Data to use:

--------------------------------------------------

Lemma secret_seal_ok id v w blob w' :
  secret_seal id v w = (Ok blob, w') -> texts v ->
  wd_mem w' = wd_mem w /\ wd_ids w' = wd_ids w
  /\ exists clear, Open (Some blob) (ADSecret id) = Ok clear /\ sealed_Decode (Some clear) = Ok v.
Proof.
  unfold secret_seal. intros Hr Ht. destruct (sealed_Encode v) as [clear|] eqn:He; [|done].
  apply st_bind_ok in Hr as (r & w1 & Hs & Hr). apply (proj1 (st_try_ok _ _ _ _)) in Hs.
  destruct r as [b|e]; [|by case_match]. apply st_ret_ok in Hr as [-> ->].
  pose proof (Seal_frame _ _ _ _ _ Hs) as [Hm _]. split_and!; [done| |].
  - revert Hs. unfold Seal, st_bind, drawing, st_lift, st_err. intros Hs. invert_run Hs; done.
  - exists clear. split; [by eapply Seal_opens|by eapply settings_roundtrip].
Qed.
Lemma name_taken_ok (c : M unit) w u w' : name_taken c w = (Ok u, w') -> c w = (Ok tt, w').
Proof.
  unfold name_taken. intros Hr. apply st_bind_ok in Hr as (r & w1 & Hs & Hr).
  apply (proj1 (st_try_ok _ _ _ _)) in Hs. destruct r as [[]|e]; [|done]. by apply st_ret_ok in Hr as [_ ->].
Qed.
Lemma GetSecret_ok tid id m r :
  Mem_GetSecret tid id m = Ok r ->
  exists x, m_Secrets m !! id = Some x /\ sec_TenantID x = tid /\ r = cpSecret x /\ m_Fail m !! "GetSecret" = None.
Proof.
  unfold Mem_GetSecret, fail_read. destruct (m_Fail m !! "GetSecret"); [done|].
  destruct (m_Secrets m !! id) as [x|]; [|done]. case_match; [|done]. bools. intros [= <-]. eauto.
Qed.
(** What the last steps of a write return: a view of the row just written. *)
Lemma written_view subj ty id name w v w' :
  (let* _ := secret_record subj ty id name in secret_Get subj id) w = (Ok v, w') ->
  wd_mem w' = wd_mem w /\ exists x, m_Secrets (wd_mem w) !! id = Some x /\ sec_TenantID x = sub_TenantID subj
    /\ v = secret_view (cpSecret x) /\ m_Fail (wd_mem w) !! "GetSecret" = None
    /\ wd_events w' = wd_events w ++ [mkEvent (sub_TenantID subj) ty (ActorKind subj) (ActorID subj) "secret" id
                                        name "ok" "" "" []].
Proof.
  intros Hr. apply st_bind_ok in Hr as ([] & w1 & He & Hr). apply emit_ok in He as ->.
  unfold secret_Get in Hr. apply st_bind_ok in Hr as (row & w2 & Hg & Hr). apply reading_ok in Hg as [Hg ->].
  apply st_ret_ok in Hr as [-> ->]. apply GetSecret_ok in Hg as (x & Hx & Ht & -> & Hf). eauto 10.
Qed.
Lemma Open_clone b ad : Open (cloneBytes b) ad = Open b ad.
Proof. destruct b as [t|]; [|done]. unfold cloneBytes. destruct (t =s "") eqn:E; [|done]. bools. by subst. Qed.
(** A stored value that opens is what [OpenValue] returns. *)
Lemma OpenValue_row tid id x w clear v :
  m_Secrets (wd_mem w) !! id = Some x -> sec_TenantID x = tid -> m_Fail (wd_mem w) !! "GetSecret" = None ->
  sec_ID x = id -> Open (sec_ValueSealed x) (ADSecret id) = Ok clear -> sealed_Decode (Some clear) = Ok v ->
  OpenValue tid id w = (Ok v, w).
Proof.
  intros Hx Ht Hf Hid Ho Hd. unfold OpenValue, st_bind, reading, Mem_GetSecret, fail_read.
  rewrite Hf, Hx, Ht, str_eqb_refl. unfold st_lift, secret_open. simpl sec_ID. simpl sec_ValueSealed.
  rewrite Hid, Open_clone, Ho. simpl. by rewrite Hd.
Qed.
Lemma Create_keeps subj inp w v w' :
  texts (si_Value inp) -> secret_Create subj inp w = (Ok v, w') ->
  OpenValue (sub_TenantID subj) (sv_ID v) w' = (Ok (si_Value inp), w')
  /\ (forall id, id <> sv_ID v -> m_Secrets (wd_mem w') !! id = m_Secrets (wd_mem w) !! id).
Proof using laws.
  intros Hv. unfold secret_Create. case_match; [done|]. case_match; [done|]. case_decide; [done|]. intros Hr.
  apply st_bind_ok in Hr as (found & w1 & Hs & Hr). apply (proj1 (st_try_ok _ _ _ _)) in Hs. injection Hs as Hs <-.
  destruct found as [|e]; [done|]. case_match; [done|].
  apply st_bind_ok in Hr as (id & w1 & [= <- <-] & Hr).
  apply st_bind_ok in Hr as (blob & w2 & Hseal & Hr).
  apply secret_seal_ok in Hseal as (Hm2 & _ & clear & Hop & Hdec); [|done]. simpl in Hm2.
  apply st_bind_ok in Hr as (u & w3 & Hn & Hr). apply name_taken_ok in Hn. apply writing_ok in Hn as (m3 & Hi & ->).
  apply written_view in Hr as (Hm' & x & Hx & Ht & -> & Hf & _). simpl in Hx, Hf, Hm'.
  unfold Mem_InsertSecret, fail_write in Hi. case_match; [done|]. case_match; [done|]. injection Hi as <-.
  simpl in Hx, Hf, Hm'. rewrite lookup_insert_eq in Hx. injection Hx as <-. simpl in Ht.
  split.
  - eapply OpenValue_row; [rewrite Hm'; simpl; apply lookup_insert_eq|done|by rewrite Hm'|done| |exact Hdec].
    exact (eq_trans (Open_clone (Some blob) _) Hop).
  - intros id Hne. rewrite Hm'. simpl. rewrite lookup_insert_ne by (intros E; by apply Hne). by rewrite Hm2.
Qed.
(** The writes of [Update] and [Rotate]: the stored row with another value. *)
Lemma UpdateSecret_value row x blob name m m' u :
  Mem_UpdateSecret ((cpSecret row) <| sec_Name := name |> <| sec_ValueSealed := Some blob |> <| sec_UpdatedBy := x |>) m
  = (Ok u, m') -> m_Secrets m !! sec_ID row = Some row ->
  exists row', m' = m <| m_Secrets := <[sec_ID row := row']> (m_Secrets m) |> /\ sec_ID row' = sec_ID row
    /\ sec_TenantID row' = sec_TenantID row /\ sec_ValueSealed row' = cloneBytes (Some blob).
Proof.
  unfold Mem_UpdateSecret, fail_write. intros Hu Hrow. case_match; [done|]. simpl in Hu. rewrite Hrow in Hu.
  case_match; [done|]. case_match; [done|]. injection Hu as _ <-. eexists. split; [reflexivity|done].
Qed.
Lemma rewrite_keeps subj id value row x blob name ty ename w w1 v w' :
  keyed sec_ID (m_Secrets (wd_mem w)) -> m_Secrets (wd_mem w) !! id = Some row -> texts value ->
  wd_mem w1 = wd_mem w ->
  (exists clear, Open (Some blob) (ADSecret id) = Ok clear /\ sealed_Decode (Some clear) = Ok value) ->
  (let* _ := name_taken (writing (Mem_UpdateSecret
       ((cpSecret row) <| sec_Name := name |> <| sec_ValueSealed := Some blob |> <| sec_UpdatedBy := x |>))) in
   let* _ := secret_record subj ty id ename in secret_Get subj id) w1 = (Ok v, w') ->
  OpenValue (sub_TenantID subj) id w' = (Ok value, w') /\ sv_ID v = id
  /\ (forall id', id' <> id -> m_Secrets (wd_mem w') !! id' = m_Secrets (wd_mem w) !! id').
Proof.
  intros Hk Hrow Ht Hw1 (clear & Hop & Hdec) Hr. pose proof (Hk _ _ Hrow) as Hid.
  apply st_bind_ok in Hr as ([] & w2 & Hn & Hr). apply name_taken_ok in Hn. apply writing_ok in Hn as (m2 & Hu & ->).
  rewrite Hw1 in Hu. apply UpdateSecret_value in Hu as (row' & -> & Hid' & Hten & Hval); [|by rewrite Hid].
  apply written_view in Hr as (Hm' & y & Hy & Hty & -> & Hf & _). simpl in Hy, Hf, Hm'. rewrite Hid in Hy, Hm'.
  rewrite lookup_insert_eq in Hy. injection Hy as <-. split_and!.
  - eapply OpenValue_row; [rewrite Hm'; simpl; apply lookup_insert_eq|done|by rewrite Hm'|congruence| |exact Hdec].
    by rewrite Hval, Open_clone.
  - simpl. congruence.
  - intros id' Hne. rewrite Hm'. simpl. by rewrite lookup_insert_ne.
Qed.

--------------------------------------------------

Directions for this task: Search the records above for "cpSecret" and copy every line that has it.

Result:
  exists x, m_Secrets m !! id = Some x /\ sec_TenantID x = tid /\ r = cpSecret x /\ m_Fail m !! "GetSecret" = None.
    /\ v = secret_view (cpSecret x) /\ m_Fail (wd_mem w) !! "GetSecret" = None
  Mem_UpdateSecret ((cpSecret row) <| sec_Name := name |> <| sec_ValueSealed := Some blob |> <| sec_UpdatedBy := x |>) m
       ((cpSecret row) <| sec_Name := name |> <| sec_ValueSealed := Some blob |> <| sec_UpdatedBy := x |>))) in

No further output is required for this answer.